Aim of the task
The lines to copy are those in the listing below that contain the word "table".

Exercise material
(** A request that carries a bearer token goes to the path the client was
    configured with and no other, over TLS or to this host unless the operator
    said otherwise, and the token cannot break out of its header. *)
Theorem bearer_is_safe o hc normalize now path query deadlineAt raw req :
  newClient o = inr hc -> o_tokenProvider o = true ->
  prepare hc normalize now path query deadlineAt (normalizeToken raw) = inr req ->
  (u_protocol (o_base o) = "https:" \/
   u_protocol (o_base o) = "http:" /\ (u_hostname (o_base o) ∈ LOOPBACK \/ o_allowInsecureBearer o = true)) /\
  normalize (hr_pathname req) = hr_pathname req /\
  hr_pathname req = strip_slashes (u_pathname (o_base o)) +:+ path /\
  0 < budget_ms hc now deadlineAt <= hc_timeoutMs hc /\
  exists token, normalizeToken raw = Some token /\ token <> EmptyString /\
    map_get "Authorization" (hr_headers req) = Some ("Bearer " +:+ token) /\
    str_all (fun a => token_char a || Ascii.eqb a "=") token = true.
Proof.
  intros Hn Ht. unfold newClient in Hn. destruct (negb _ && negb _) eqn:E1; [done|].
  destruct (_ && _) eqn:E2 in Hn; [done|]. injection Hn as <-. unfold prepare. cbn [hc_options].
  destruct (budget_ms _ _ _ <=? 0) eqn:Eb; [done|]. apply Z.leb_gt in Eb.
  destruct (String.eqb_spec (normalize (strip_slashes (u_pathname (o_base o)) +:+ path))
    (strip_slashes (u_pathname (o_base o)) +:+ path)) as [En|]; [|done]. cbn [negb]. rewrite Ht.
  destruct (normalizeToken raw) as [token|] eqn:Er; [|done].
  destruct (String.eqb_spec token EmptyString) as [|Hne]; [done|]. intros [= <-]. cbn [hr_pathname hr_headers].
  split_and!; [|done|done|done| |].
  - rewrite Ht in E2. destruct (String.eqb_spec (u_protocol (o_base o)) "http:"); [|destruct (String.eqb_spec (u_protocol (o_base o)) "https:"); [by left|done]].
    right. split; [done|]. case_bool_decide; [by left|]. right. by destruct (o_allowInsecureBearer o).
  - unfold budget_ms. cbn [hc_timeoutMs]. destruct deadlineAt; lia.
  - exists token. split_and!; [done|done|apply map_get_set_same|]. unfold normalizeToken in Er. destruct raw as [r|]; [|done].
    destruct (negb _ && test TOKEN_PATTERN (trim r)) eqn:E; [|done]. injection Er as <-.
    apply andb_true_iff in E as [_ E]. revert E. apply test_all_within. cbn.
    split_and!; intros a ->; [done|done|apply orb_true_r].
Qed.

---

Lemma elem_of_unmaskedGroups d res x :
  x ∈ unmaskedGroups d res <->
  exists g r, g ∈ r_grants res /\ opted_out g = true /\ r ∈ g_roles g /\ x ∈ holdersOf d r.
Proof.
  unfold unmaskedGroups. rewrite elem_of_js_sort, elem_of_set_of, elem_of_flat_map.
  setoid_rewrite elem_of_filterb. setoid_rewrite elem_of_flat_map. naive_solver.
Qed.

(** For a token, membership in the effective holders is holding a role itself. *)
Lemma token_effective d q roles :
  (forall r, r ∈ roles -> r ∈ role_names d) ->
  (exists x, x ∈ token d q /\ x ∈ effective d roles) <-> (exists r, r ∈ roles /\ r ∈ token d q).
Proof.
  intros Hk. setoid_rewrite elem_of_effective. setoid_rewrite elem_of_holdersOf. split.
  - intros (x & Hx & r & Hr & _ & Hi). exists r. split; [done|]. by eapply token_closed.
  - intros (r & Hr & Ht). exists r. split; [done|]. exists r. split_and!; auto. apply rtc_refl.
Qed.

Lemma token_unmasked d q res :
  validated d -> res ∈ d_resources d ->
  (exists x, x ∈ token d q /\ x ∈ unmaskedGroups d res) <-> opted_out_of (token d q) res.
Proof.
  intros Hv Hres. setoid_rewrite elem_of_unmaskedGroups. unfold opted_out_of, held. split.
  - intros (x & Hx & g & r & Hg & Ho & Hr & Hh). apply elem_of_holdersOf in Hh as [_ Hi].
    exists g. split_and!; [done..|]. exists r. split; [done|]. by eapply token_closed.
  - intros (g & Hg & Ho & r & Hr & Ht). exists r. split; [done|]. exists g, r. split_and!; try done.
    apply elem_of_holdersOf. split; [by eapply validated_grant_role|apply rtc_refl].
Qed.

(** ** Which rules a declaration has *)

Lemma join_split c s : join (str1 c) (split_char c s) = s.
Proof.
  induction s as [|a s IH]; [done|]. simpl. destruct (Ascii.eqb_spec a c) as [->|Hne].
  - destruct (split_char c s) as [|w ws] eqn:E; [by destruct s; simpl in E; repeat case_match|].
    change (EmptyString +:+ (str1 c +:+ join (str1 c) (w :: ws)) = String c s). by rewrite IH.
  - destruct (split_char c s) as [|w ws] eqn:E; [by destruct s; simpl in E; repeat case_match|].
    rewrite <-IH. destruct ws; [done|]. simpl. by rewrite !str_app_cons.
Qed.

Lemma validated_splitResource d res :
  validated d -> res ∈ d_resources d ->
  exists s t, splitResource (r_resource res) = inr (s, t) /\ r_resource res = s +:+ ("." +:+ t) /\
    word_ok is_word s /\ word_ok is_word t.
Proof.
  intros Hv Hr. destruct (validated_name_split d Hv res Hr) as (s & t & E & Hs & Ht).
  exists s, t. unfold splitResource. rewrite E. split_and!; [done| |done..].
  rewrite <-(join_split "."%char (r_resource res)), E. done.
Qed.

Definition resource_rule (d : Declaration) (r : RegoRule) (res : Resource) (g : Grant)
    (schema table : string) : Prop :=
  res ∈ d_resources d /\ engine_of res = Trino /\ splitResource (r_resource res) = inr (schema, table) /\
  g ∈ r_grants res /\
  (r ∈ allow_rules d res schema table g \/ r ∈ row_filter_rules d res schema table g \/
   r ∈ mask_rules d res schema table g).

Answer box
    (schema table : string) : Prop :=
  res ∈ d_resources d /\ engine_of res = Trino /\ splitResource (r_resource res) = inr (schema, table) /\
  (r ∈ allow_rules d res schema table g \/ r ∈ row_filter_rules d res schema table g \/
   r ∈ mask_rules d res schema table g).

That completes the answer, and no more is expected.